Das Wort zum Tag

Geimpft

Letzte Woche besuchte ich nach langer Zeit endlich wieder einen meiner Brüder. Wir tauschten uns aus über das Ergehen unserer Familien und landeten sehr schnell beim Berichten darüber, wer alles schon geimpft worden ist. Nie hätte ich früher gedacht, dass die Frage des Impfens einmal so viel ausmachen würde für das eigene Wohlbefinden. Ich bin froh und dankbar, wenn Menschen, die mir nahestehen, sagen können: Ich bin geimpft. Und ich bin froh, dass ich selbst heute meine zweite Impfung erhalte. Es ist ein Privileg, wo doch noch viele sehnlichst darauf warten, einen Impftermin zu erhalten.

Die Freude der Menschen, sich schon zu den Geimpften zählen zu dürfen, hat unterschiedliche Gründe: sie mögen ihre Impfung empfinden als Tor zu mehr Freiheiten, zu persönlichen Begegnungen oder zum lang ersehnten Sommerurlaub. Sie gibt ihnen aber auch ein größeres Gefühl der Sicherheit und des Schutzes; dieser Aspekt ist mir persönlich wichtig, auch wenn ich mir dessen bewusst bin, dass auch Impfen keine Garantie gibt.

Als gesellschaftliches Thema ist Impfen durchaus heikel und ambivalent, denken wir an Impfskeptiker und Impfgegner. Zudem birgt es die Gefahr einer Neid-Debatte, wenn Geimpften nun wieder Freiheiten gewährt werden, die anderen vorenthalten bleiben, und wenn vielen Menschen trotz intensiven Bemühens bislang noch kein Impftermin gewährt werden konnte. Mir sind hier auch die Kinder und Jugendlichen wichtig. Für sie ist bislang noch kein Impfstoff freigeben.

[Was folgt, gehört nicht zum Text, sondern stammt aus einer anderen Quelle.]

(** a [makeVaultFolder] that reports success made the folder and the missing
    folders on the way and changed nothing else; it logs the change exactly when the
    folder was not there. *)
Theorem makeVaultFolder_refines path w v w' :
  vault_tree base (w_fs w) -> makeVaultFolder ctx path w = (Ok (VOk v), w') ->
  let segs := split_on slash path in
  (forall k, view base (w_fs w') k = spec_folders segs (view base (w_fs w)) k) /\
  view base (w_fs w') segs = Some IFolder /\
  match mf_audit v with
  | None => view base (w_fs w) segs = Some IFolder /\ log_bytes base (w_fs w') = log_bytes base (w_fs w)
  | Some e => view base (w_fs w) segs = None /\ logged (w_fs w) (w_fs w') e
  end.
Proof.
  intros Hv Hr%catch_collision_ok. cbn zeta.
  apply M_bind_ok in Hr as (rel & w1 & (-> & Hp & ->)%valid_ok & Hr).
  pose proof (valid_path_plain _ _ _ Hp) as Hps. pose proof (valid_path_visible _ _ _ Hp) as Hvis.
  pose proof (base_plain ctx base Hroot _ Hps) as Hk. pose proof (base_ne ctx base Hroot (split_on slash path)) as Hkn.
  rewrite (vaultPath_valid _ base Hroot PKFolder), M_ret_bind in Hr by done.
  apply M_bind_ok in Hr as (ex & w0 & [-> ->]%exists_ok & Hr); [|done..|apply Hv].
  apply M_bind_ok in Hr as ([] & w1 & Hm & Hr).
  pose proof (confined_mkdir base (vr_plain _ _ Hroot) _ Hps _ _ _ Hm Hv) as [Hv1 _].
  apply mkdir_ok in Hm as (f & Hmk & ->); [|done]. world_in Hv1.
  pose proof (make_dirs_with _ _ _ _ Hmk) as Hwd.
  pose proof (view_with_dirs base _ _ _ _ Hv Hwd Hvis) as Hvd.
  assert (view base f (split_on slash path) = Some IFolder) as Hdir.
  { destruct (make_dirs_is_dir _ _ _ _ _ _ Hmk Hkn (below_self _)) as [m Hm'].
    unfold view. rewrite Hvis. cbn [app] in Hm'. by rewrite Hm'. }
  assert (view base (w_fs w) (split_on slash path) = item_of <$> w_fs w !! (base ++ split_on slash path)) as Hview
    by (unfold view; by rewrite Hvis).
  case_bool_decide as He.
  - injection Hr as <- <-. cbn [mf_audit]. world. split_and!; [done..| |by eapply log_dirs].
    rewrite Hvd in Hdir. unfold spec_folders in Hdir. rewrite Hview in *.
    destruct (w_fs w !! _); [done|by destruct He].
  - apply M_bind_ok in Hr as (e & w2 & Hem & Hret). injection Hret as <- <-. cbn [mf_audit].
    pose proof (view_emit _ _ _ _ Hem Hv1 eq_refl) as Hview2.
    destruct (emit_logged _ _ _ _ Hem Hv1 eq_refl) as (Hlog & _). world_in Hview2. world_in Hlog.
    split_and!; [intros k; by rewrite Hview2|by rewrite Hview2| |].
    + rewrite Hview. destruct (w_fs w !! _); [by destruct He|done].
    + unfold logged in *. by rewrite Hlog, (log_dirs _ _ _ _ Hwd Hvis).
Qed.

(** a [deleteVaultFile] that reports success took a file out of the vault and left
    everything else; unless it was deleted for good, the trash path it answers holds
    the very same entry, bytes and times included. *)
Theorem deleteVaultFile_refines input w v w' :
  vault_tree base (w_fs w) -> deleteVaultFile ctx input w = (Ok (VOk v), w') ->
  let segs := split_on slash (dfi_path input) in
  (exists bytes, view base (w_fs w) segs = Some (IFile bytes)) /\
  (forall k, view base (w_fs w') k = spec_remove segs (view base (w_fs w)) k) /\
  logged (w_fs w) (w_fs w') (dv_audit v) /\
  (if dfi_permanent input then dv_trashPath v = None
   else exists batch,
     dv_trashPath v = Some (join [slash] ([js ".kb1"; js "trash"; batch] ++ segs)) /\
     w_fs w' !! (trash_dir base ++ batch :: segs) = w_fs w !! (base ++ segs)).
Proof.
  intros Hv Hr%catch_path_ok. cbn zeta.
  apply M_bind_ok in Hr as (rel & w1 & (-> & Hp & ->)%valid_ok & Hr).
  pose proof (valid_path_plain _ _ _ Hp) as Hps. pose proof (valid_path_visible _ _ _ Hp) as Hvis.
  pose proof (base_plain ctx base Hroot _ Hps) as Hk.
  pose proof (base_ne ctx base Hroot (split_on slash (dfi_path input))) as Hkn.
  rewrite (vaultPath_valid _ base Hroot PKFile), M_ret_bind in Hr by done.
  apply M_bind_ok in Hr as (st & w0 & [-> ->]%statOrNull_ok & Hr); [|done..|apply Hv].
  destruct (negb _) eqn:Ef; [done|]. apply negb_false_iff in Ef.
  apply M_bind_ok in Hr as (t & w1 & Hd & Hr).
  apply (discard_ok PKFile) in Hd as (Hv1 & Hview & Hlog1 & Htrash); [|done..].
  apply M_bind_ok in Hr as (e & w2 & He & Hret). injection Hret as <- <-. cbn [dv_audit dv_trashPath].
  pose proof (view_emit _ _ _ _ He Hv1 eq_refl) as Hview2.
  destruct (emit_logged _ _ _ _ He Hv1 eq_refl) as (Hlog & _).
  destruct (emit_keeps_trash _ _ _ _ He Hv1 eq_refl) as (_ & Ht). split_and!.
  - unfold view. rewrite Hvis. destruct (w_fs w !! _) as [[b m c i|]|]; [|done..]. by exists b.
  - intros k. by rewrite Hview2.
  - unfold logged in *. by rewrite Hlog, Hlog1.
  - destruct (dfi_permanent input); [done|]. destruct Htrash as (batch & -> & Hb). exists batch.
    split; [done|]. rewrite Ht. specialize (Hb []). by rewrite !app_nil_r in Hb.
Qed.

Auch sie leiden massivst unter den Einschränkungen der Pandemie und können auch ernsthaft erkranken.

Als ich mit meinen Konfirmandinnen und Konfirmanden über Segen nachdachte, war mir in dem Moment gar nicht bewusst, dass auch das Geimpft Sein ein großer Segen ist. Dass es in so kurzer Zeit überhaupt schon Impfstoffe gegen Covid-19 gibt, und dass ihre Produktion inzwischen derart ausgebaut worden ist, dass die anfänglichen Engpässe bald überwunden sein werden, auch dies ist ein Segen, ein Geschenk und alles andere als selbstverständlich. 

Doch statt Dankbarkeit und Freude bekommen Mitarbeiterinnen und Mitarbeiter in Arztpraxen und Impfzentren oft harsche Kritik zu hören bis hin zu Beleidigungen und Drohungen. Sind dies Zeichen einer „Ich-werde-nicht-rechtzeitig-und-nicht-mit-dem-richtigen-Impfstoff-geimpft-Panik“ und einer tief sitzenden persönlichen Sorge und Angst? 

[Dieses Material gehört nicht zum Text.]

(** after a folder moved, the metadata file holds the moved metadata: that of the
    folder and of everything below it under the target's paths, whatever the target had
    dropped, the rest as it was.  (As long as the new paths keep within the limit on the
    length of a path, and the target is not called [__proto__].) *)
Theorem moveVaultPath_moves_metadata input m w v w' :
  vault_tree base (w_fs w) -> readFolderMetadataMap (root ctx) w = (Ok (VOk m), w) -> stored_map m ->
  let from := mi_fromPath input in let to := mi_toPath input in
  to <> proto_key -> is_jstr to = true -> well_formed to = true ->
  (forall k u s, fm_own m !! k = Some u -> relativeDescendantPath from k = Some s ->
     jlen to + 1 + jlen s <= MAX_PATH_LENGTH)%Z ->
  mi_kind input = EkFolder -> moveVaultPath ctx input w = (Ok (VOk v), w') ->
  exists m', listFolderMetadata ctx w' = (Ok (VOk m'), w') /\
    forall k, plain_segs (split_on slash k) = true ->
      fm_own m' !! k =
        match relativeDescendantPath to k with
        | Some [] => fm_own m !! from
        | Some s => fm_own m !! (from ++ slash :: s)
        | None => match relativeDescendantPath from k with
                  | Some _ => None
                  | None => fm_own m !! k
                  end
        end.
Proof.
  intros Hv Hm Hsm from to Htp Htj Htw Hlen Hkind Hr%catch_collision_ok.
  apply M_bind_ok in Hr as (f & w1 & (-> & Hf & ->)%valid_ok & Hr).
  apply M_bind_ok in Hr as (t & w1 & (-> & Ht & ->)%valid_ok & Hr). rewrite Hkind in *.
  cbn [path_kind] in *. destruct (_ && bool_decide (is_Some _)) eqn:Eself; [done|].
  rewrite (vaultPath_valid _ base Hroot _ _ Hf), M_ret_bind in Hr.
  rewrite (vaultPath_valid _ base Hroot _ _ Ht), M_ret_bind in Hr.
  apply M_bind_ok in Hr as (st & w1 & Hst & Hr).
  apply reads_only_statOrNull in Hst as ->. destruct (negb _); [done|].
  rewrite (M_bind_run _ _ _ _ _ Hm) in Hr. cbn [vfail_as] in Hr.
  assert (stored_map (moveFolderMetadataSubtree m from to)) as Hsm' by by apply move_stored.
  exists (moveFolderMetadataSubtree m from to). split.
  - by eapply move_path_metadata.
  - intros k Hk. apply move_lookup; [by apply stored_good|split; [by eapply valid_path_plain|done]|done].
Qed.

Die Psalmen und Gebete der Bibel lehren uns, dass wir unsere Sorgen und Ängste Gott nennen dürfen. Bei ihm sind sie deutlich besser aufgehoben, als wenn wir sie in Form von Aggressionen unseren Mitmenschen zumuten. Der Psalm 27, es ist der Psalm für diese Woche vor Pfingsten, spricht mir in vielem aus der Seele – und vor allem tut er meiner Seele gut. 

Mögen auch Sie sich in ihm wiederfinden und aufgehoben finden! 

Ihr/Euer
Achim Dreessen

Der HERR ist mein Licht und mein Heil; 
vor wem sollte ich mich fürchten?
Der HERR ist meines Lebens Kraft; 
vor wem sollte mir grauen?
HERR, höre meine Stimme, wenn ich rufe; 
sei mir gnädig und antworte mir! …
HERR, weise mir deinen Weg
und leite mich auf ebener Bahn …
Ich glaube aber doch, dass ich sehen werde 
die Güte des HERRN im Lande der Lebendigen.
Harre des HERRN!
Sei getrost und unverzagt und harre des HERRN!